**Brief:** Report every line of the data where the string "Arguments" appears.

**Supplied records:**
(** * Ticket analyzer: similarity fan-out, category classifier and ticket store

    A shallow embedding of [TicketAnalyzer] (Ollamatest.py) and the
    properties of its specification.

    - Python strings are [string]s whose characters are code points below 256.
    - Python floats are the kernel's binary64 floats ([PrimFloat.float]).
    - Values decoded from JSON are the inductive [json]; [JNull] is [None].
    - An HTTP attempt is answered by an oracle giving its [outcome]; the
      functions return, next to their value, the trace of the requests they
      posted and of the pauses they made. *)

From Stdlib Require Import ZArith NArith Ascii String PrimFloat Bool Lia DecimalString.
From stdpp Require Import base option list.

Local Open Scope list_scope.
Local Open Scope string_scope.

(** ** Python string operations *)

Module PyStr.

Definition ord (c : ascii) : N := N_of_ascii c.

Definition one_of (codes : list N) (c : ascii) : bool :=
  existsb (N.eqb (ord c)) codes.

(** [str.isspace] on the code points below 256: the characters removed by
    [str.strip()]. *)
Definition is_space : ascii -> bool :=
  one_of [9; 10; 11; 12; 13; 28; 29; 30; 31; 32; 133; 160]%N.

(** The line boundaries of [str.splitlines()] below 256. *)
Definition is_linebreak : ascii -> bool :=
  one_of [10; 11; 12; 13; 28; 29; 30; 133]%N.

Definition is_empty (s : string) : bool :=
  match s with EmptyString => true | String _ _ => false end.

Fixpoint lstrip (s : string) : string :=
  match s with
  | EmptyString => EmptyString
  | String c rest => if is_space c then lstrip rest else s
  end.

Fixpoint rstrip (s : string) : string :=
  match s with
  | EmptyString => EmptyString
  | String c rest =>
      let r := rstrip rest in
      if is_space c && is_empty r then EmptyString else String c r
  end.

(** [s.strip()] *)
Definition strip (s : string) : string := rstrip (lstrip s).

(** [s.startswith(prefix)] *)
Fixpoint startswith (prefix s : string) : bool :=
  match prefix, s with
  | EmptyString, _ => true
  | String _ _, EmptyString => false
  | String p prefix', String c s' => Ascii.eqb p c && startswith prefix' s'
  end.

(** [s.replace(old, new)] for a non-empty [old]: the occurrences of [old]
    are replaced from left to right, without overlap. [skip] counts the
    characters of a matched occurrence that are still to be dropped. *)
Fixpoint replace_from (old new : string) (skip : nat) (s : string) : string :=
  match s with
  | EmptyString => EmptyString
  | String c rest =>
      match skip with
      | S k => replace_from old new k rest
      | O =>
          if startswith old s
          then new ++ replace_from old new (String.length old - 1) rest
          else String c (replace_from old new 0 rest)
      end
  end.

Definition replace (old new s : string) : string := replace_from old new 0 s.

(** [str.lower()] on the code points below 256. *)
Definition lower_char (c : ascii) : ascii :=
  let n := ord c in
  if ((65 <=? n) && (n <=? 90) || (192 <=? n) && (n <=? 214)
      || (216 <=? n) && (n <=? 222))%N
  then ascii_of_N (n + 32) else c.

Fixpoint lower (s : string) : string :=
  match s with
  | EmptyString => EmptyString
  | String c rest => String (lower_char c) (lower rest)
  end.

(** [s.splitlines()]: [cur] is the line being read. A carriage return
    followed by a line feed is one boundary; no empty line is produced
    after a final boundary. *)
Fixpoint splitlines_from (cur : string) (s : string) : list string :=
  match s with
  | EmptyString => if is_empty cur then [] else [cur]
  | String c rest =>
      if is_linebreak c then
        cur :: match rest with
               | String c' rest' =>
                   if (ord c =? 13)%N && (ord c' =? 10)%N
                   then splitlines_from EmptyString rest'
                   else splitlines_from EmptyString rest
               | EmptyString => splitlines_from EmptyString rest
               end
      else splitlines_from (cur ++ String c EmptyString) rest
  end.

Definition splitlines (s : string) : list string := splitlines_from EmptyString s.

(** [s.split(sep)] for a one-character separator. *)
Fixpoint split (sep : ascii) (s : string) : list string :=
  match s with
  | EmptyString => [EmptyString]
  | String c rest =>
      if Ascii.eqb c sep then EmptyString :: split sep rest
      else match split sep rest with
           | h :: t => String c h :: t
           | [] => [String c EmptyString]
           end
  end.

(** [s.split(sep, 1)] for a one-character separator: at most one cut. *)
Fixpoint split1 (sep : ascii) (s : string) : list string :=
  match s with
  | EmptyString => [EmptyString]
  | String c rest =>
      if Ascii.eqb c sep then [EmptyString; rest]
      else match split1 sep rest with
           | h :: t => String c h :: t
           | [] => [String c EmptyString]
           end
  end.

Definition nl : string := String (ascii_of_N 10) EmptyString.
Definition cr : string := String (ascii_of_N 13) EmptyString.

End PyStr.

Import PyStr.

(** ** Values decoded from JSON, exceptions *)

#[warning="-register-all"]
Inductive json : Type :=
| JNull
| JBool (b : bool)
| JInt (n : Z)
| JFloat (x : float)
| JStr (s : string)
| JArr (items : list json)
| JObj (fields : list (string * json)).

(** [type(v).__name__] *)
Definition type_name (v : json) : string :=
  match v with
  | JNull => "NoneType"
  | JBool _ => "bool"
  | JInt _ => "int"
  | JFloat _ => "float"
  | JStr _ => "str"
  | JArr _ => "list"
  | JObj _ => "dict"
  end.

(** [bool(v)], the test of [if v:] and [not v]. *)
Definition truthy (v : json) : bool :=
  match v with
  | JNull => false
  | JBool b => b
  | JInt n => negb (n =? 0)%Z
  | JFloat x => negb (PrimFloat.eqb x 0%float)
  | JStr s => negb (is_empty s)
  | JArr items => match items with [] => false | _ => true end
  | JObj fields => match fields with [] => false | _ => true end
  end.

Inductive exn : Type :=
| AttributeError (msg : string)
| TypeError (msg : string)
| IndexError (msg : string)
| IntegrityError (msg : string).

(** [str(e)] *)
Definition str_of_exn (e : exn) : string :=
  match e with
  | AttributeError msg | TypeError msg | IndexError msg | IntegrityError msg => msg
  end.

(** The result of code that may raise. *)
Inductive res (A : Type) : Type :=
| Ret (a : A)
| Raise (e : exn).
Arguments Ret {A} a.
Arguments Raise {A} e.

#[global] Instance res_bind : MBind res := fun A B k m =>
  match m with
  | Ret a => k a
  | Raise e => Raise e
  end.

Definition no_attribute {A : Type} (v : json) (name : string) : res A :=
  Raise (AttributeError ("'" ++ type_name v ++ "' object has no attribute '" ++ name ++ "'")).

(** The items of a dict: one binding for each key. *)
Fixpoint dict_lookup (fields : list (string * json)) (key : string) : option json :=
  match fields with
  | [] => None
  | (k, v) :: rest => if String.eqb k key then Some v else dict_lookup rest key
  end.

**Solved problem:**
Arguments Ret {A} a.
Arguments Raise {A} e.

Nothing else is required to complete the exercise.